• Provided information:

(** * A shallow embedding of the GraphQL client (graphql.go)

    The client derives a document from a destination value, posts it to a
    server, and decodes the response envelope back into the destination.
    This file embeds [Client.Query], [Client.Mutate], [Client.Do] and the
    [errors] type with its [Error] method, and proves the properties the
    specification states about them.

    Everything [Do] calls outside of graphql.go (encoding/json, net/http,
    strconv, internal/jsonutil, the query constructors) is gathered in the
    [Platform] interface; the theorems hold for every implementation of it.
    A small implementation, [Reference], is used to run the client on
    concrete responses. *)

From Stdlib Require Import String Ascii ZArith List Bool Lia DecimalString.
From stdpp Require Import base option list gmap strings sorting.
Import ListNotations.
Local Open Scope string_scope.
Local Open Scope Z_scope.
Set Warnings "-register-all".

(** ** Data *)

(** [[]byte]: a byte string. *)
Definition bytes := string.

(** A JSON document as a syntax tree.  Numbers keep their literal. *)
Inductive JSON : Type :=
| JNull
| JBool (b : bool)
| JNumber (literal : string)
| JString (s : string)
| JArray (elems : list JSON)
| JObject (members : list (string * JSON)).

(** One entry of [Locations] in the [errors] type (graphql.go, 110-113). *)
Record Location := mkLocation { Line : Z; Column : Z }.

(** One element of the [errors] slice (graphql.go, 108-114). *)
Record ProtocolError := mkProtocolError {
  Message : string;
  Locations : list Location
}.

• Brief: Using the listing above, pick out each line that contains the word "destination", then copy it.

• Response box:
    The client derives a document from a destination value, posts it to a
    server, and decodes the response envelope back into the destination.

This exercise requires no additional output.